#### [Recorded data]
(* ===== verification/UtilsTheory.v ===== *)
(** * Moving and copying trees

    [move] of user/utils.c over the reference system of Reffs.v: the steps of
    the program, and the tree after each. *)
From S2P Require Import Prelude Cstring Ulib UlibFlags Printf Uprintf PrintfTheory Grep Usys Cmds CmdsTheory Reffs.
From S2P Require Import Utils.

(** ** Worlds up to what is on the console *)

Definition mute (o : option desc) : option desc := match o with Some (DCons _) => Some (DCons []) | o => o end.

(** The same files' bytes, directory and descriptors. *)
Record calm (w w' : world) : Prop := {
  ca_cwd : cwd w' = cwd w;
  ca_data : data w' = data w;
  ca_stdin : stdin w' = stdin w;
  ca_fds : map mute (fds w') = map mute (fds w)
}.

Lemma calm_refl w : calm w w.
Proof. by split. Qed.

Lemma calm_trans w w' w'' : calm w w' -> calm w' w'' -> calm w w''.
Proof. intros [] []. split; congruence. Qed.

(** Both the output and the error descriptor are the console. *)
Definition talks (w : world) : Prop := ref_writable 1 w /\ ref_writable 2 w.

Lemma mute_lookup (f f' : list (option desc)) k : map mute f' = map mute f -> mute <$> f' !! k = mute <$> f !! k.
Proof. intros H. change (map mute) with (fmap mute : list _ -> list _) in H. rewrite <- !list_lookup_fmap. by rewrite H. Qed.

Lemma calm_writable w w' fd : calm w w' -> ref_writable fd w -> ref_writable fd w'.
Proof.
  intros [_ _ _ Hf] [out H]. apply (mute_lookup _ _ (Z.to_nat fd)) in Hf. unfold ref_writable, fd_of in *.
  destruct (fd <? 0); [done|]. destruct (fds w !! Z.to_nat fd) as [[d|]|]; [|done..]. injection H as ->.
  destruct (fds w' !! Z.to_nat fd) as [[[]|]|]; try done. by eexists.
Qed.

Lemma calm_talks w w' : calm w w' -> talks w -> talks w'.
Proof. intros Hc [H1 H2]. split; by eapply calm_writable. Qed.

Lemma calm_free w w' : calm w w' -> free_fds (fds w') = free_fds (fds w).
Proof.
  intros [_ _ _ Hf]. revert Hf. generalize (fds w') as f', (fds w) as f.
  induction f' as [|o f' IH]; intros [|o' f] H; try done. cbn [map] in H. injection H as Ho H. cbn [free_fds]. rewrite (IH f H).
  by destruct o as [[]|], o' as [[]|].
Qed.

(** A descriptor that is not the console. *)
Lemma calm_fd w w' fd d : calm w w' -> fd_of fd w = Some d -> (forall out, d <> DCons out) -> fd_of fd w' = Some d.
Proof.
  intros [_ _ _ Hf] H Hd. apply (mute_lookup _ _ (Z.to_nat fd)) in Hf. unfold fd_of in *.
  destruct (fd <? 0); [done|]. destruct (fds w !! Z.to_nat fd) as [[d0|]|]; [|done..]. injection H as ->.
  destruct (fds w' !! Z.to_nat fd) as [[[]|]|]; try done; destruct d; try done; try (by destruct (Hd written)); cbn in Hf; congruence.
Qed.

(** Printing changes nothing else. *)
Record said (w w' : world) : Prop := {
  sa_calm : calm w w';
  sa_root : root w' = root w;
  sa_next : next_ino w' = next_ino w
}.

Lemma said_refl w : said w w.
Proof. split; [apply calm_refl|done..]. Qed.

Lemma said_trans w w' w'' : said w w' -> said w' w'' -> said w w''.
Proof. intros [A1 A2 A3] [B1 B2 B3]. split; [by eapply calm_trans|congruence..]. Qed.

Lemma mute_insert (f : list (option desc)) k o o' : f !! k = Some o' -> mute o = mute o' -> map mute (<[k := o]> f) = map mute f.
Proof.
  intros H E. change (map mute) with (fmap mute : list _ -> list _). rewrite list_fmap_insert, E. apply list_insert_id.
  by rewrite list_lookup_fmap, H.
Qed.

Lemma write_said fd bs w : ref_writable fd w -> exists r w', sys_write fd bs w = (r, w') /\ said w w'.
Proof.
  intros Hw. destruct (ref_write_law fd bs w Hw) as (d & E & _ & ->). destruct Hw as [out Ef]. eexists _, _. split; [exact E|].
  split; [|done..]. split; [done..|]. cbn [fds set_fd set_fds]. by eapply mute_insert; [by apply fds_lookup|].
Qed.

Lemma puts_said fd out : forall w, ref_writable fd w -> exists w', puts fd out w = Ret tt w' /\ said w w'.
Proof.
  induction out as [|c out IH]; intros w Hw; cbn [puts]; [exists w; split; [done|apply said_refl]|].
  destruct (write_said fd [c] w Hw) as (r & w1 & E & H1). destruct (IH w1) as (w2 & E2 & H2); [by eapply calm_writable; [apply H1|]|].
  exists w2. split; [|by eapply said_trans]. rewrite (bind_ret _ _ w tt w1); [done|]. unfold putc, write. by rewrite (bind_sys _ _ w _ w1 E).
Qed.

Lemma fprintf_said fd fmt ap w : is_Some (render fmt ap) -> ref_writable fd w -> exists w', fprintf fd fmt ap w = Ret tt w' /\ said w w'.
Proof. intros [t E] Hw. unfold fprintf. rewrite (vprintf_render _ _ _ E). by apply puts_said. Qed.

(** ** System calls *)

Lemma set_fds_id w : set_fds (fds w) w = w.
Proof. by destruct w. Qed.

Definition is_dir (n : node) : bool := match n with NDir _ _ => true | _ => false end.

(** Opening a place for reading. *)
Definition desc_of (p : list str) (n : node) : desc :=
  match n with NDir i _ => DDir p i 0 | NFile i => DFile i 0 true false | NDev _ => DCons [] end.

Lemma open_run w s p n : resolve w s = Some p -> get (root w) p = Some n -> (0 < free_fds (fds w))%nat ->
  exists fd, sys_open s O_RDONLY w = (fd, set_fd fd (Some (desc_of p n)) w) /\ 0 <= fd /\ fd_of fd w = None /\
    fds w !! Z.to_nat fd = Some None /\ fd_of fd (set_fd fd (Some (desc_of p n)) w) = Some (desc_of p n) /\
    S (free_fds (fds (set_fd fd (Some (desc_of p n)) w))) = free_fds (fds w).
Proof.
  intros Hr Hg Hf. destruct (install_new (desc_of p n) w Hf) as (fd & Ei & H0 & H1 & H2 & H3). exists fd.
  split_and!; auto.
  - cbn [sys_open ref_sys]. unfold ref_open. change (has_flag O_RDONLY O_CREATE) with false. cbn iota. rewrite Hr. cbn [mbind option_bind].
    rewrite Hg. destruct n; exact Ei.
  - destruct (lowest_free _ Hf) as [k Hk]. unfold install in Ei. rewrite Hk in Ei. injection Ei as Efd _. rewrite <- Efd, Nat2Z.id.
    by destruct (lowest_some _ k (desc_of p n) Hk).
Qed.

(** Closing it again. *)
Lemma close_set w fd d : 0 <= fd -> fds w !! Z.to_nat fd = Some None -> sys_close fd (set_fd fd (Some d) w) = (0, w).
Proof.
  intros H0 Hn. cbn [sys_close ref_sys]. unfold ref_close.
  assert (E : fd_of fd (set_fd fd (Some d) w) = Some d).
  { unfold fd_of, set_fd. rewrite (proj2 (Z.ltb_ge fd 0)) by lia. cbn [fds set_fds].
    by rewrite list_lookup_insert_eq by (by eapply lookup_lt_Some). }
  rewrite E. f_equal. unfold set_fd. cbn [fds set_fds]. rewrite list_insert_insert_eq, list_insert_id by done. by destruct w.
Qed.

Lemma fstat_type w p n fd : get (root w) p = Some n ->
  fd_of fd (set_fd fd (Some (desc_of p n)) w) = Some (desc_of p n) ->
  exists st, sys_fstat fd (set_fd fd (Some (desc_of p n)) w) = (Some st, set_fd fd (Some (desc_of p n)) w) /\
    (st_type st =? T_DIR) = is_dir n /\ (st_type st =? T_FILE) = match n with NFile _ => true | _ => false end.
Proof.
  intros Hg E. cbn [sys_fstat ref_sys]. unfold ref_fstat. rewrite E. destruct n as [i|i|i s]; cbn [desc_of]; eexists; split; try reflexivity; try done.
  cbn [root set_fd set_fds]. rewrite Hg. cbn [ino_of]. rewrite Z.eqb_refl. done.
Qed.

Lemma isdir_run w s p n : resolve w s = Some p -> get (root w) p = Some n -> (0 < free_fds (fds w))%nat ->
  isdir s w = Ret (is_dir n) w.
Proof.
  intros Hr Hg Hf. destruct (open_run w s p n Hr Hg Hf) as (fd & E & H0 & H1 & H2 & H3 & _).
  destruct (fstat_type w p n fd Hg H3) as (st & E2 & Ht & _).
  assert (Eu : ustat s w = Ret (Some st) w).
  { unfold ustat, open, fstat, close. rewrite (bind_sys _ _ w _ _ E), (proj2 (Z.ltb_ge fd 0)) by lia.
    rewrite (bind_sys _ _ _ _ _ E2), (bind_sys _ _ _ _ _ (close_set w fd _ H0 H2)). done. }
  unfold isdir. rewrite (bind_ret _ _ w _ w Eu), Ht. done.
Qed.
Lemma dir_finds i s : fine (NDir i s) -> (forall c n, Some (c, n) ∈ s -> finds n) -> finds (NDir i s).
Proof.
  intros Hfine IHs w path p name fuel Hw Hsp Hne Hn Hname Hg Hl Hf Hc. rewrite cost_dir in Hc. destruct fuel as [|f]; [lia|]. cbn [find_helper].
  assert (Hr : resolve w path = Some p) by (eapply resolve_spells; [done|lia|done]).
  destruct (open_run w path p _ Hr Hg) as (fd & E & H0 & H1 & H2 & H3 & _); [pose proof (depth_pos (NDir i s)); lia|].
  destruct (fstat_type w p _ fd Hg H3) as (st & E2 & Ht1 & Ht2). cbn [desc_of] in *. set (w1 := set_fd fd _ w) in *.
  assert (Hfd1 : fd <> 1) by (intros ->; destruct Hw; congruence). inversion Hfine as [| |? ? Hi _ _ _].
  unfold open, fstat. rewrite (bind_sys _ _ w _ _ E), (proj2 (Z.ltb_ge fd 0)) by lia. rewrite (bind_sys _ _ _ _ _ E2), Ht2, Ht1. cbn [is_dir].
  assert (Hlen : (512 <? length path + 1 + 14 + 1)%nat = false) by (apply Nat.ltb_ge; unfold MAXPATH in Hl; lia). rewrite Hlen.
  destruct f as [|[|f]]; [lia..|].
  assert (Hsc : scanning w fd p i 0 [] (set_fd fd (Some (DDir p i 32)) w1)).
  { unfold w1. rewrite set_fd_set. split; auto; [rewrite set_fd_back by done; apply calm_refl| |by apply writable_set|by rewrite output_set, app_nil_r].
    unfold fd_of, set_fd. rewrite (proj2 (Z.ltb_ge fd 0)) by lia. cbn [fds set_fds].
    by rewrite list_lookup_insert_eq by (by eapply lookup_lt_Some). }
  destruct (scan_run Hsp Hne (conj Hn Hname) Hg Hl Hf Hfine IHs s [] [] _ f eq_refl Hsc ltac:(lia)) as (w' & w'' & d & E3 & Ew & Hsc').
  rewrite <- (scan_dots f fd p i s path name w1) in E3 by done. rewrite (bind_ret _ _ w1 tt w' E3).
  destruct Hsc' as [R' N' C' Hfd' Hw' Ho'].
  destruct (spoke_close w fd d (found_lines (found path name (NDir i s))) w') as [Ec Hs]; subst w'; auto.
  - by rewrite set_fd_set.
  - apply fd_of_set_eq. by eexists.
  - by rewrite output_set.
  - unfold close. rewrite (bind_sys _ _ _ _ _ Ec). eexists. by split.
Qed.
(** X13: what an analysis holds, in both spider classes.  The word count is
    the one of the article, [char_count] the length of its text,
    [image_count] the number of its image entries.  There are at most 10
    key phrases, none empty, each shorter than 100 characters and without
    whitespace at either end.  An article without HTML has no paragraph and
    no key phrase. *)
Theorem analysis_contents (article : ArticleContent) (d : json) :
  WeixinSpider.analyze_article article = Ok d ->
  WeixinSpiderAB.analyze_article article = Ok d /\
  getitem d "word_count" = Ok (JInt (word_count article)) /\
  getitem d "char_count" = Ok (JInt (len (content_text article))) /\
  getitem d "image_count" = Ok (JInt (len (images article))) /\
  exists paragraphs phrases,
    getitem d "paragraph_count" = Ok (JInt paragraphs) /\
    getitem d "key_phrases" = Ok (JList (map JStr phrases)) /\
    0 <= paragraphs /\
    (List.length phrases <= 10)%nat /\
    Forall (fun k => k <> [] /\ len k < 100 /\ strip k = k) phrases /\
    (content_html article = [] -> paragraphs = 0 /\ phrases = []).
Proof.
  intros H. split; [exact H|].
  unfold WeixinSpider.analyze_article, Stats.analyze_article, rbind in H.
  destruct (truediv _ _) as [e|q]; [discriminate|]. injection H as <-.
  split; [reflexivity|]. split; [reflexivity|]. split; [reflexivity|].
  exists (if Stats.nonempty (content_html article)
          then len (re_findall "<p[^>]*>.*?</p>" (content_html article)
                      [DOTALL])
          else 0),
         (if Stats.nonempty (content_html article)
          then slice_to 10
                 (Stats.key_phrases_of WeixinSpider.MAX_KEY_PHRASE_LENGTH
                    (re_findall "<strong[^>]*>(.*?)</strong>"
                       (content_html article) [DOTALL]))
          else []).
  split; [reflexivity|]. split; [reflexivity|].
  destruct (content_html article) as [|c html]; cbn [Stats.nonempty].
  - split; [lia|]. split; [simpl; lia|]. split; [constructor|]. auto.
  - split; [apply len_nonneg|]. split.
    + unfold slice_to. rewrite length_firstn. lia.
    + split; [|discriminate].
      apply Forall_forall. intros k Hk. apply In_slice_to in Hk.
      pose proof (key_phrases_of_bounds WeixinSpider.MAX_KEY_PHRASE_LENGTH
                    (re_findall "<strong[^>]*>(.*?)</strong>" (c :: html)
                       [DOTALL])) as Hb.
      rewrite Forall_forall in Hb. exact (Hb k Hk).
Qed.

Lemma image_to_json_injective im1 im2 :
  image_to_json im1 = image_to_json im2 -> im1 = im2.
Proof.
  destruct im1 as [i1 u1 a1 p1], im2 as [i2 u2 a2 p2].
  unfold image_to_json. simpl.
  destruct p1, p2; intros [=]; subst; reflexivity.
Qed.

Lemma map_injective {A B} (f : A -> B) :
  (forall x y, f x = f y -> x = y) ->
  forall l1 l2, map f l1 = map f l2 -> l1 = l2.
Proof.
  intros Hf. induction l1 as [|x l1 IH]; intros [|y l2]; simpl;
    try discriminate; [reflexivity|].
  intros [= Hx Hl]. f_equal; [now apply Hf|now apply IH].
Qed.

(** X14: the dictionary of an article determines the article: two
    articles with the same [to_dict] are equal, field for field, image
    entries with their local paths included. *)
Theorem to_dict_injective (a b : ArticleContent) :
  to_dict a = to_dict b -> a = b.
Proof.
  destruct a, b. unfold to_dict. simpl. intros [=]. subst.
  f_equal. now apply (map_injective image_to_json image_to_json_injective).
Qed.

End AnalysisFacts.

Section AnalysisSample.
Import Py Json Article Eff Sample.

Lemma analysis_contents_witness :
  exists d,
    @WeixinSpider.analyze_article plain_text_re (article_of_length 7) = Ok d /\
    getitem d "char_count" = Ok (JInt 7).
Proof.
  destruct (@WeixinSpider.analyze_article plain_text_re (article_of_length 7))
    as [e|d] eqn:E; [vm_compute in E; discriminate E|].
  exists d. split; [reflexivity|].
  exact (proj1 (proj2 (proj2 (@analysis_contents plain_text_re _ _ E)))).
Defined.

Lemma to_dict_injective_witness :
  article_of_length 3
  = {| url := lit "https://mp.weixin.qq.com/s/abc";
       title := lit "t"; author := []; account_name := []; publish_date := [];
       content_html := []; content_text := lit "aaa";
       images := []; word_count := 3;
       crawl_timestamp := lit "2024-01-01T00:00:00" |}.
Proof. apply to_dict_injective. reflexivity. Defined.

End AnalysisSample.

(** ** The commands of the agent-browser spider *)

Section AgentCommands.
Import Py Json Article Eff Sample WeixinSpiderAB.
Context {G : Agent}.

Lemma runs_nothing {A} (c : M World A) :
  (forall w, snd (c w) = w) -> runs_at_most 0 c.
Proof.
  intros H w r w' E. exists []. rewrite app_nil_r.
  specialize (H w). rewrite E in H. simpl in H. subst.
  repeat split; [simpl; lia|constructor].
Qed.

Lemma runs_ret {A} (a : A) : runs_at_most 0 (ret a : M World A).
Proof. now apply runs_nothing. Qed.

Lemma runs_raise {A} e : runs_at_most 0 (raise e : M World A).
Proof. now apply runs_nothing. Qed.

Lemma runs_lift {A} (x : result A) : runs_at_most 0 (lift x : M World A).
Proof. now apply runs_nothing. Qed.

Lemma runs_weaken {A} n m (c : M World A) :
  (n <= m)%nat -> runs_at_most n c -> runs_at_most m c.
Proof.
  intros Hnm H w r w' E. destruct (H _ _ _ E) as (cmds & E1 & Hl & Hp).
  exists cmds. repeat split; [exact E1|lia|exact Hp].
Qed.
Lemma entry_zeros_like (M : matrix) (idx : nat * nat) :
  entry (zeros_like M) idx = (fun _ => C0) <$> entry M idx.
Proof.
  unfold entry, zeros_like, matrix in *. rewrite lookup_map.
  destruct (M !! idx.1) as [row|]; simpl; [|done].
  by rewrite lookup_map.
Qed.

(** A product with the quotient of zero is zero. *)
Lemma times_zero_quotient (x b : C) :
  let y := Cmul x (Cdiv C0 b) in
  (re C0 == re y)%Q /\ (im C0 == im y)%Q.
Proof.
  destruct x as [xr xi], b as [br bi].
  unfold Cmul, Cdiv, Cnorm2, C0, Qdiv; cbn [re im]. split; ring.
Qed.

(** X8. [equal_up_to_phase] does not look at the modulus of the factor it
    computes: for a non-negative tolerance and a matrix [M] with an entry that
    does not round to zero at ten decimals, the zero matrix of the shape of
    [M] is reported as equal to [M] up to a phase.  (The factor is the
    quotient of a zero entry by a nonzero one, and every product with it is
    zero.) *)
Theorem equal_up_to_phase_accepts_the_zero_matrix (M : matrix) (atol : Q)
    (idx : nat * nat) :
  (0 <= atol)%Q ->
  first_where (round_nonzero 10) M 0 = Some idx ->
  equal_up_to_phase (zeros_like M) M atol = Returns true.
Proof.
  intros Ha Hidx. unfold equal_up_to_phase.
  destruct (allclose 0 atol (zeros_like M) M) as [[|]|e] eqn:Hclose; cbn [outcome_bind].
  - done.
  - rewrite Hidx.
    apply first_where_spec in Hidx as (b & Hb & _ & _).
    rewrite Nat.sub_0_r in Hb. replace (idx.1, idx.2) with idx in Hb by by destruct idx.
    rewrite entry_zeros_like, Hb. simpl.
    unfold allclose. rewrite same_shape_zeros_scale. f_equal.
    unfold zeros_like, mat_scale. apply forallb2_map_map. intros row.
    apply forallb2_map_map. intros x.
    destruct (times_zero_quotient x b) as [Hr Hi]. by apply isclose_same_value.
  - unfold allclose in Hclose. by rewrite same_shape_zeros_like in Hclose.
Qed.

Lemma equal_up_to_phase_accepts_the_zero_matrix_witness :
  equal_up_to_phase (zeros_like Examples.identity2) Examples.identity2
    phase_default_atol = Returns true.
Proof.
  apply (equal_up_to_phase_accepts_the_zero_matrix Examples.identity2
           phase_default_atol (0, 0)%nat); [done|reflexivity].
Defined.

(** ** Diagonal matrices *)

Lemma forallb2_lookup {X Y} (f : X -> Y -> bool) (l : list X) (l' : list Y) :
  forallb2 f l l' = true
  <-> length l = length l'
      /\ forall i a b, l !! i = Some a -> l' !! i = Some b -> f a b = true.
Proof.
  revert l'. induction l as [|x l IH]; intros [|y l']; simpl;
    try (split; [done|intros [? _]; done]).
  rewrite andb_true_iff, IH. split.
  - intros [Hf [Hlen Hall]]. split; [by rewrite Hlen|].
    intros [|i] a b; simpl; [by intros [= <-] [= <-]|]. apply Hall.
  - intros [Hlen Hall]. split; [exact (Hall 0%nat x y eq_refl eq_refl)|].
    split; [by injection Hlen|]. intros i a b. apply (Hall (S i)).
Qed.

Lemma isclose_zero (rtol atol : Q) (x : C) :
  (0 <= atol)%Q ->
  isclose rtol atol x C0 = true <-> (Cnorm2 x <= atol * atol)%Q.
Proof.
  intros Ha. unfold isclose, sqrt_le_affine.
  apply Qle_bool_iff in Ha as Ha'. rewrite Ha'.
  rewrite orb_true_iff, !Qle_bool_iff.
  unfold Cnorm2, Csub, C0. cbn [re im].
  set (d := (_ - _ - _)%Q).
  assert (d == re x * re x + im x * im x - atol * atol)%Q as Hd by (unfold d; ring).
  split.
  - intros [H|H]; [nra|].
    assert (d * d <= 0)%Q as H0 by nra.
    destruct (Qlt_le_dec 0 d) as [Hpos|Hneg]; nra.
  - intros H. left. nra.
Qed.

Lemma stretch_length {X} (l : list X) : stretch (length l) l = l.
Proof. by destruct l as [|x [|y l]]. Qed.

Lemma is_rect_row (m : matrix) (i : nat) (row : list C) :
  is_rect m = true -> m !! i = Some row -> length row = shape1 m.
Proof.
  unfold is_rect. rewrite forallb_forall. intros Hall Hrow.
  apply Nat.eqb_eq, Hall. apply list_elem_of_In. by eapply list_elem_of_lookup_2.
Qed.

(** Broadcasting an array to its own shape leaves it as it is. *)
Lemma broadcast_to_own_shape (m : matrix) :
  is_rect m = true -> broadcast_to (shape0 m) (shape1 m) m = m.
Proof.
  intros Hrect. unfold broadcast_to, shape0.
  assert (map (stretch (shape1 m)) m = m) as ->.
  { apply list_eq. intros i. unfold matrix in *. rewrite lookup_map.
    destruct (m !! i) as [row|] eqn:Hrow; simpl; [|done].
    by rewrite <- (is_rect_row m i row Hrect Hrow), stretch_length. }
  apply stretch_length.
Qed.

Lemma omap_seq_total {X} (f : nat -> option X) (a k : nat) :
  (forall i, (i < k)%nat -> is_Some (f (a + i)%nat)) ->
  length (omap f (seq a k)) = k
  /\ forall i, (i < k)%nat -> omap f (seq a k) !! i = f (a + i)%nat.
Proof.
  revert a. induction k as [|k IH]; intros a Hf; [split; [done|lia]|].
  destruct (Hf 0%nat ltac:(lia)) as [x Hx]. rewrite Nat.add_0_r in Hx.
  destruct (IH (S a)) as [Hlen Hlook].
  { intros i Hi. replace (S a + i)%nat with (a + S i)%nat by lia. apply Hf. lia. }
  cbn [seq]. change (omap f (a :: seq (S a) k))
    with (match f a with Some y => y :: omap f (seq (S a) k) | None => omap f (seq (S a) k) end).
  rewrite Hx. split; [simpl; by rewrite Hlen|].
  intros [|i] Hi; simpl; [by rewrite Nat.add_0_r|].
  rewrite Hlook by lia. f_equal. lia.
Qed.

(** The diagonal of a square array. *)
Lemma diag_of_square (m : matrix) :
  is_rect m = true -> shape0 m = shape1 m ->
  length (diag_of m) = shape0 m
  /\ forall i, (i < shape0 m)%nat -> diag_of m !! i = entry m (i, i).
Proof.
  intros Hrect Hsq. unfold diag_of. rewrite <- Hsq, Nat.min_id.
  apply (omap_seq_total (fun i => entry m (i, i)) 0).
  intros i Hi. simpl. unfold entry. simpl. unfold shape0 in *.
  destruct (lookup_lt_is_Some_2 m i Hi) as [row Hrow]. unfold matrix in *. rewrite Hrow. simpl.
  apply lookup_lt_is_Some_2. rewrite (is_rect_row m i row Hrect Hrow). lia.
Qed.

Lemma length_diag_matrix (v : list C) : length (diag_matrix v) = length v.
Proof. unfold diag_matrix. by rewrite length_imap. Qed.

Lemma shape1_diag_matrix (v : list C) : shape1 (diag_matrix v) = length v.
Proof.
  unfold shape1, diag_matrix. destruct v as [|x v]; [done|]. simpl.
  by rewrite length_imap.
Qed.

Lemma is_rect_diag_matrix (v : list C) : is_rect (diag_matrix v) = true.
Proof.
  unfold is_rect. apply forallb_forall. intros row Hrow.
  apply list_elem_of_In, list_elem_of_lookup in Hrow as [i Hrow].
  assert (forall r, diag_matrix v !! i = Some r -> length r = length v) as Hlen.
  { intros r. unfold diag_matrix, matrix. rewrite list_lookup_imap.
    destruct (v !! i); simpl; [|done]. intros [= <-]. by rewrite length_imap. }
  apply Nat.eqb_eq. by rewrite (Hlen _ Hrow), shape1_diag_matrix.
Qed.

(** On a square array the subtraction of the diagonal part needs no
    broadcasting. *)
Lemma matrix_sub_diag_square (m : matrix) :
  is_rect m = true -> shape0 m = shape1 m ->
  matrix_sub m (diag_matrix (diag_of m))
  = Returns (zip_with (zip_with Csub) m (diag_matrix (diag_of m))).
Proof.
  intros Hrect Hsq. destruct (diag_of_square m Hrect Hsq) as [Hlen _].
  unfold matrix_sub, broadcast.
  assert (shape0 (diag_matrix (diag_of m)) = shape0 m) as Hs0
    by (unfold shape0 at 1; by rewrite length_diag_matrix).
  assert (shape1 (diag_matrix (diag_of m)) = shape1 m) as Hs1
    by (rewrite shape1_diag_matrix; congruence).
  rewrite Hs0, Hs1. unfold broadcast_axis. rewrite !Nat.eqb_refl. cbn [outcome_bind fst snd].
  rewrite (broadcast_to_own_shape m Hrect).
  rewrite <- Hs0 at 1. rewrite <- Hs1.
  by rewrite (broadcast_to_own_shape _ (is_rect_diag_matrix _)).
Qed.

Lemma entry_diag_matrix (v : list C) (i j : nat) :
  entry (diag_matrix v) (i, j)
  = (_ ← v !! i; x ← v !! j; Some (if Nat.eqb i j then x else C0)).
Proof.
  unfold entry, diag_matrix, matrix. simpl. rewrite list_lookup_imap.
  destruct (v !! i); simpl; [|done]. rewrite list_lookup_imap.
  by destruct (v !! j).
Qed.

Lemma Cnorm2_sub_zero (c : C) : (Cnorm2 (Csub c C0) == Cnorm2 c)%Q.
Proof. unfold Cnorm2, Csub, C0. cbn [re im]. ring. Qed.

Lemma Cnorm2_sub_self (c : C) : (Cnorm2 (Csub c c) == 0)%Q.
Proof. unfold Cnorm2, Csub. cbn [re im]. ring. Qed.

#### [Description of the task]
After locating the line holding "Lemma calm_free w" above, output exactly that line and every line after it through the line holding "[[d0|]|]; [|done..]. injection H as ->.". Include nothing else.

#### [Exercise answer]
Lemma calm_free w w' : calm w w' -> free_fds (fds w') = free_fds (fds w).
Proof.
  intros [_ _ _ Hf]. revert Hf. generalize (fds w') as f', (fds w) as f.
  induction f' as [|o f' IH]; intros [|o' f] H; try done. cbn [map] in H. injection H as Ho H. cbn [free_fds]. rewrite (IH f H).
  by destruct o as [[]|], o' as [[]|].
Qed.

(** A descriptor that is not the console. *)
Lemma calm_fd w w' fd d : calm w w' -> fd_of fd w = Some d -> (forall out, d <> DCons out) -> fd_of fd w' = Some d.
Proof.
  intros [_ _ _ Hf] H Hd. apply (mute_lookup _ _ (Z.to_nat fd)) in Hf. unfold fd_of in *.
  destruct (fd <? 0); [done|]. destruct (fds w !! Z.to_nat fd) as [[d0|]|]; [|done..]. injection H as ->.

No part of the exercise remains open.